WHAT YOU WILL DO -> Output only the stretch of the listing that starts at the line containing "(** ** Lemmas: selection *)" and ends at the line containing "unfold select_last. destruct", reproduced exactly with both ends.

TASK INPUT ->

______________________________

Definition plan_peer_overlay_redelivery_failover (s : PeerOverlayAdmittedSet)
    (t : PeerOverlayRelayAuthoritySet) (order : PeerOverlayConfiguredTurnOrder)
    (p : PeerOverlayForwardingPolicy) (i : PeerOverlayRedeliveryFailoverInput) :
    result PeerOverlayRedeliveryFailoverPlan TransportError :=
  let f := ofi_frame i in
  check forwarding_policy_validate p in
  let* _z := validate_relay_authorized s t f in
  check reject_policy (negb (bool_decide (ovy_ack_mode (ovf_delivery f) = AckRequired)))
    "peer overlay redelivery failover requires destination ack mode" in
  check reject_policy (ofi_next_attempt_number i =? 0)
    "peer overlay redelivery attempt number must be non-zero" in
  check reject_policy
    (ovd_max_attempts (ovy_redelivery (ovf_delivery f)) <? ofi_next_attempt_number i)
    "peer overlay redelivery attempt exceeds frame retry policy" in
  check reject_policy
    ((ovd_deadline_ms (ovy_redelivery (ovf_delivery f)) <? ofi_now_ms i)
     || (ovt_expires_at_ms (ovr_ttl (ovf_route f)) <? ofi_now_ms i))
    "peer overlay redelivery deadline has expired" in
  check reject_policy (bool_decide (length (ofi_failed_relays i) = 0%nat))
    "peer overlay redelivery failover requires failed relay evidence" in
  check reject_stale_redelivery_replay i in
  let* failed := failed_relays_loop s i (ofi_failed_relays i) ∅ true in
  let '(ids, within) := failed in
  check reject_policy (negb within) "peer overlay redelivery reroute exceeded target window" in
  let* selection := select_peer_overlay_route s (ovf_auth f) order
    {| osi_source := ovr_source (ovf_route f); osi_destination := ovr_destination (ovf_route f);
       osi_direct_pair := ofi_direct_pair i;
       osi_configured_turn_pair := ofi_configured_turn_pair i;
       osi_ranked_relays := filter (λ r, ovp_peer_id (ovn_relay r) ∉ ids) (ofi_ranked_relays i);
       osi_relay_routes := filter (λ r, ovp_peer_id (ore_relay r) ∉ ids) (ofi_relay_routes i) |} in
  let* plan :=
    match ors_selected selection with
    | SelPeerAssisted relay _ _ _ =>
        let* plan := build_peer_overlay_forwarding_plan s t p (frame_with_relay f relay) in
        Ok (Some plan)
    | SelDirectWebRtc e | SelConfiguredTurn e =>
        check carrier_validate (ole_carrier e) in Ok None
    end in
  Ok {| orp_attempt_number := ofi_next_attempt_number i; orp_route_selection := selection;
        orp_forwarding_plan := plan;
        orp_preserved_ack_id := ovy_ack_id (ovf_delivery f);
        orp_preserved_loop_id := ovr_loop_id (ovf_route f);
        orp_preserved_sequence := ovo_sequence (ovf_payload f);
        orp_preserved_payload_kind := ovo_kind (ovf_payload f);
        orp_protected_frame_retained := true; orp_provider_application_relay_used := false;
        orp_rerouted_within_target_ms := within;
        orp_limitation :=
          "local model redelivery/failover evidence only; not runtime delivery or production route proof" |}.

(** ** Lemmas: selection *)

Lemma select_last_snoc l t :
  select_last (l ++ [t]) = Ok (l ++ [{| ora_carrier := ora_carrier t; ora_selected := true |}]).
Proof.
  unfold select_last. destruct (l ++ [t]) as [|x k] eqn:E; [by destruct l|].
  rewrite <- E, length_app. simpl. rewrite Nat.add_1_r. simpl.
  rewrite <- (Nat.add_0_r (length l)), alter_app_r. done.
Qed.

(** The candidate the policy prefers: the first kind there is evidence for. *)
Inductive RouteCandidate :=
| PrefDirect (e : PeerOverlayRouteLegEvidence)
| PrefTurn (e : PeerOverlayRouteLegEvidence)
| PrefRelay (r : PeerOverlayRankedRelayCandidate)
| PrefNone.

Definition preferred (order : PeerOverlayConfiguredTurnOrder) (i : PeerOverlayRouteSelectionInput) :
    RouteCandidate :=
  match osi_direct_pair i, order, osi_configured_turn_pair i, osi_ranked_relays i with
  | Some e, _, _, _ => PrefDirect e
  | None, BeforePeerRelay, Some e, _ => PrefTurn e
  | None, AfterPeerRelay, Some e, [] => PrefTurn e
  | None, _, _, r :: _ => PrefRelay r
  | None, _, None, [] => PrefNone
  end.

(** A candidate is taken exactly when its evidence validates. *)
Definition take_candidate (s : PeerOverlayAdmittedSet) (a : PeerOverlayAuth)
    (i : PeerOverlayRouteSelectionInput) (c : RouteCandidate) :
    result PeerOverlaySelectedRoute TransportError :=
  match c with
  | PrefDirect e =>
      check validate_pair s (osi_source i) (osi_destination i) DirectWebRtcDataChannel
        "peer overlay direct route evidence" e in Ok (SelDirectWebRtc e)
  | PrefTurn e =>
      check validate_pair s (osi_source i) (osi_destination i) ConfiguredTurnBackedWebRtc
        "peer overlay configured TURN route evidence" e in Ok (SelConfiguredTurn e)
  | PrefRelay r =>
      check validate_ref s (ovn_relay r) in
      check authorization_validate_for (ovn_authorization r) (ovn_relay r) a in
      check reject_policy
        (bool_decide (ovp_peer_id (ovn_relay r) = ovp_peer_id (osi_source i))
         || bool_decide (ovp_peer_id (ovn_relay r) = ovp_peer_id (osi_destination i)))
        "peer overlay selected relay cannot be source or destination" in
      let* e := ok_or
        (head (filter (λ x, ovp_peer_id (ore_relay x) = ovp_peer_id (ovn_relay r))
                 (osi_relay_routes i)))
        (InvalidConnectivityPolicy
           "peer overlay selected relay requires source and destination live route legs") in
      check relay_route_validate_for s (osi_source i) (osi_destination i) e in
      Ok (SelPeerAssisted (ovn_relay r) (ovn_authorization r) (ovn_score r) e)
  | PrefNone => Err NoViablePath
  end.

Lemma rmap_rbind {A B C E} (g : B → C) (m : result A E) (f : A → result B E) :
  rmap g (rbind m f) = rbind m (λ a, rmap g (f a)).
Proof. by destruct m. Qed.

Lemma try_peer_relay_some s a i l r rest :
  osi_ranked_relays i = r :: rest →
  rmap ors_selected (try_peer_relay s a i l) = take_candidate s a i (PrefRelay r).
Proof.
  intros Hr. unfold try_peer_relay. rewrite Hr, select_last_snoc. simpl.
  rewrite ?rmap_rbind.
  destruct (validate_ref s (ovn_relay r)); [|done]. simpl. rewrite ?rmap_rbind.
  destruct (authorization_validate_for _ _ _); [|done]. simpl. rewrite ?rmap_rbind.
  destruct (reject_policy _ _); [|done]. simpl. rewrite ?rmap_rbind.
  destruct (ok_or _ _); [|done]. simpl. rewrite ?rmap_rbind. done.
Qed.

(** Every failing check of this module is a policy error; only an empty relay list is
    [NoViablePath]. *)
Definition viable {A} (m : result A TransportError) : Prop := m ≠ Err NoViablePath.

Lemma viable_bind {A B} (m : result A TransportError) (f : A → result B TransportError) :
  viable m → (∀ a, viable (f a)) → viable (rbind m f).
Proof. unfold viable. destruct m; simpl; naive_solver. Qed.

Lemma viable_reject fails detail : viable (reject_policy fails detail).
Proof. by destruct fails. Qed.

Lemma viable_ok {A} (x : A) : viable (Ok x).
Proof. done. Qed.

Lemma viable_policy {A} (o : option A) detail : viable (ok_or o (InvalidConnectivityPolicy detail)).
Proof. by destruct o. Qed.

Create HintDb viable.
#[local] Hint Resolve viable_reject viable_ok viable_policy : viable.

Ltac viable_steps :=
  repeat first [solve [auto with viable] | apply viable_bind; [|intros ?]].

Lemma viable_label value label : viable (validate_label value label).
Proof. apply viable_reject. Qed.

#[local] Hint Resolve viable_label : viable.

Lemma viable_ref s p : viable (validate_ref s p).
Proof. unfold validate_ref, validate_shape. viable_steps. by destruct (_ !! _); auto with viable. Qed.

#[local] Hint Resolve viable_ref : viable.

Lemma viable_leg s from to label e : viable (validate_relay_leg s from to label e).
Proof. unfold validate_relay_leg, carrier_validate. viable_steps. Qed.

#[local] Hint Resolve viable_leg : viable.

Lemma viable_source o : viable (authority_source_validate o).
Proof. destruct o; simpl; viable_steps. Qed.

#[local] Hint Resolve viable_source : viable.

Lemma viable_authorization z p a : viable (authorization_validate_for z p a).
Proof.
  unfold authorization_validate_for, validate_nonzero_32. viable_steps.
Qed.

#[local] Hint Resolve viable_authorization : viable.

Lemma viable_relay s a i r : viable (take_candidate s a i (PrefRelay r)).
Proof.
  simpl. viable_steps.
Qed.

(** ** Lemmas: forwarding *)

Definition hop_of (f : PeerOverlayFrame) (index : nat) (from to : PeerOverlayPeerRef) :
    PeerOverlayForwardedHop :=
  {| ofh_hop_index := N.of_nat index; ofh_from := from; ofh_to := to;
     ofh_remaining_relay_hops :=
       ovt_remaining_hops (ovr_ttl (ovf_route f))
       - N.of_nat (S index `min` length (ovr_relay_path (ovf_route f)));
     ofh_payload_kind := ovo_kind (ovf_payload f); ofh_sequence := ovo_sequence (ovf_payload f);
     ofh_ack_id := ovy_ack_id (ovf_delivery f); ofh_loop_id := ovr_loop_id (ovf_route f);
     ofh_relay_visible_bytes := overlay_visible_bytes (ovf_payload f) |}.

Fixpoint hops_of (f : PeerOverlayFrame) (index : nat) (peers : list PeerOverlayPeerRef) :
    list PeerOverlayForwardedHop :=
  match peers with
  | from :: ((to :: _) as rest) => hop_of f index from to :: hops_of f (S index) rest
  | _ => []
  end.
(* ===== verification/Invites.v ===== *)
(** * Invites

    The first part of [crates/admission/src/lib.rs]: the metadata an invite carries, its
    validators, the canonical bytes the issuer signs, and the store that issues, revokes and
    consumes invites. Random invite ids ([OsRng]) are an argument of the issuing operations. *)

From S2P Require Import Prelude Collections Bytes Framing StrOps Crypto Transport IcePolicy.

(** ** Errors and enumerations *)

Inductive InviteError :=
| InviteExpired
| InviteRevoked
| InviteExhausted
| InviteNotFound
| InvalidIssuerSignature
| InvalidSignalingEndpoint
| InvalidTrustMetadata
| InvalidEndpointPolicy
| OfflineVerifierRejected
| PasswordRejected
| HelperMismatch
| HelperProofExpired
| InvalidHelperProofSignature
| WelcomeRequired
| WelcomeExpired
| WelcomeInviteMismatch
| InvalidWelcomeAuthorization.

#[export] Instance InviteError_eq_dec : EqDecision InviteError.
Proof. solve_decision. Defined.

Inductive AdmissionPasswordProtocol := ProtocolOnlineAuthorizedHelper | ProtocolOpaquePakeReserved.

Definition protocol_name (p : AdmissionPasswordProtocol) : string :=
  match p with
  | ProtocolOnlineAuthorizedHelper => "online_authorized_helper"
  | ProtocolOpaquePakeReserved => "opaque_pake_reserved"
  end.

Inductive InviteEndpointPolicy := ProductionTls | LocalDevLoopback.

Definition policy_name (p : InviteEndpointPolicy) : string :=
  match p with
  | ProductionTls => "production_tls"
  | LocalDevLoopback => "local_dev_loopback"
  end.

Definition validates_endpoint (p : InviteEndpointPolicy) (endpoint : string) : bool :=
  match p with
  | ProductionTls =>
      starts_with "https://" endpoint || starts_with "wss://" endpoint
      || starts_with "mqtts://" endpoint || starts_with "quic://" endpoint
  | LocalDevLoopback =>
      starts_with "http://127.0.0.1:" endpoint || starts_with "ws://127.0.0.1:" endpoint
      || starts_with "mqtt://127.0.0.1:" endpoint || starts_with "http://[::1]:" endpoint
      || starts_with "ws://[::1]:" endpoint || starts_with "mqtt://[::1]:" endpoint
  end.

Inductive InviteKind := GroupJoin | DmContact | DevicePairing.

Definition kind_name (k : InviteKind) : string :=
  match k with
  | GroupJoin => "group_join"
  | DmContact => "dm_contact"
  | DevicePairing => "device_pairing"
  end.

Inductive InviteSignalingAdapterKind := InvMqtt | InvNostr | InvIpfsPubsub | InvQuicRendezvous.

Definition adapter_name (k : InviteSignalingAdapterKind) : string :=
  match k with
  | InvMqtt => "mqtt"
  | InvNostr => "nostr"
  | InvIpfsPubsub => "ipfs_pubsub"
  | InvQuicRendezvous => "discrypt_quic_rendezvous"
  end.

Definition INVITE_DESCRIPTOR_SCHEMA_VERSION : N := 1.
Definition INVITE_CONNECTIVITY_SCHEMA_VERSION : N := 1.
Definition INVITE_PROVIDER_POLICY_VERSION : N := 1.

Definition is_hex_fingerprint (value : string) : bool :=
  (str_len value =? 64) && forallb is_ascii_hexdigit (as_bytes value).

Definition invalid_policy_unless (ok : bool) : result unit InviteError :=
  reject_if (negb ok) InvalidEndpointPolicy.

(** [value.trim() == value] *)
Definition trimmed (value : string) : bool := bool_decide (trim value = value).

______________________________

RESPONSE BOX ->
(** ** Lemmas: selection *)

Lemma select_last_snoc l t :
  select_last (l ++ [t]) = Ok (l ++ [{| ora_carrier := ora_carrier t; ora_selected := true |}]).
Proof.
  unfold select_last. destruct (l ++ [t]) as [|x k] eqn:E; [by destruct l|].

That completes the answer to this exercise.